> WHAT TO WORK ON: From the records below, transcribe exactly the lines that begin at the line with "makes on an" and end at the line with "last2 ← buf_get data (input_length - 2);", both included.

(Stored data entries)
Start of Block

(** [str_base64_decode]: the return value and the bytes stored in
    [decoded_data].  [None] is the read of [data[-1]] the code makes on an
    empty text. *)
Definition str_base64_decode (data : list Z) : option (Z * list Z) :=
  let input_length := zlen data in
  if negb (input_length `mod` 4 =? 0) then Some (0, [])
  else
    let out_len := input_length / 4 * 3 in
    last1 ← buf_get data (input_length - 1);
    last2 ← buf_get data (input_length - 2);
    let out_len := if last1 =? pad then out_len - 1 else out_len in
    let out_len := if last2 =? pad then out_len - 1 else out_len in
    Some (out_len, decode_loop data 0 out_len).

(** The size [write_cfg] asks [rt_malloc] for. *)
Definition encode_alloc (len : Z) : Z := len * 4 / 3 + 4.


(** ** Digits *)
Lemma tbl_dec i : 0 <= i < 64 -> dec (tbl i) = i.
Proof.
  intros H. apply Z.eqb_eq.
  by apply (forall_range (fun i => dec (tbl i) =? i) 64).
Qed.

Lemma tbl_char i : 0 <= i < 64 -> is_cchar (tbl i) /\ tbl i <> pad.
Proof.
  intros H.
  assert ((0 <? tbl i) && (tbl i <? 256) && negb (tbl i =? pad) = true) as E
    by (by apply (forall_range
          (fun i => (0 <? tbl i) && (tbl i <? 256) && negb (tbl i =? pad)) 64)).
  unfold is_cchar. lia.
Qed.

Lemma sextet_tbl i : 0 <= i < 64 -> sextet (tbl i) = i.
Proof.
  intros H. unfold sextet. destruct (tbl_char i H) as [_ E].
  case_bool. by apply tbl_dec.
Qed.

Lemma sextet_pad : sextet pad = 0.
Proof. reflexivity. Qed.

(** ** One group of four characters *)
Lemma triple_digits i j k l :
  0 <= i < 64 -> 0 <= j < 64 -> 0 <= k < 64 -> 0 <= l < 64 ->
  forall a b c d, sextet a = i -> sextet b = j -> sextet c = k -> sextet d = l ->
  triple a b c d = i * 2 ^ 18 + j * 2 ^ 12 + k * 2 ^ 6 + l.
Proof.
  intros Hi Hj Hk Hl a b c d <- <- <- <-. unfold triple.
  rewrite !Z.shiftl_mul_pow2 by lia. 
  rewrite (u32_id (sextet a * 2 ^ 18)), (u32_id (sextet b * 2 ^ 12)),
    (u32_id (sextet c * 2 ^ 6)) by lia.
  rewrite (u32_id (_ * 2 ^ 18 + _)) by lia.
  rewrite (u32_id (_ + sextet c * 2 ^ 6)) by lia.
  apply u32_id; lia.
Qed.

End of Block

> FINAL ANSWER:
    [decoded_data].  [None] is the read of [data[-1]] the code makes on an
    empty text. *)
Definition str_base64_decode (data : list Z) : option (Z * list Z) :=
  let input_length := zlen data in
  if negb (input_length `mod` 4 =? 0) then Some (0, [])
  else
    let out_len := input_length / 4 * 3 in
    last1 ← buf_get data (input_length - 1);
    last2 ← buf_get data (input_length - 2);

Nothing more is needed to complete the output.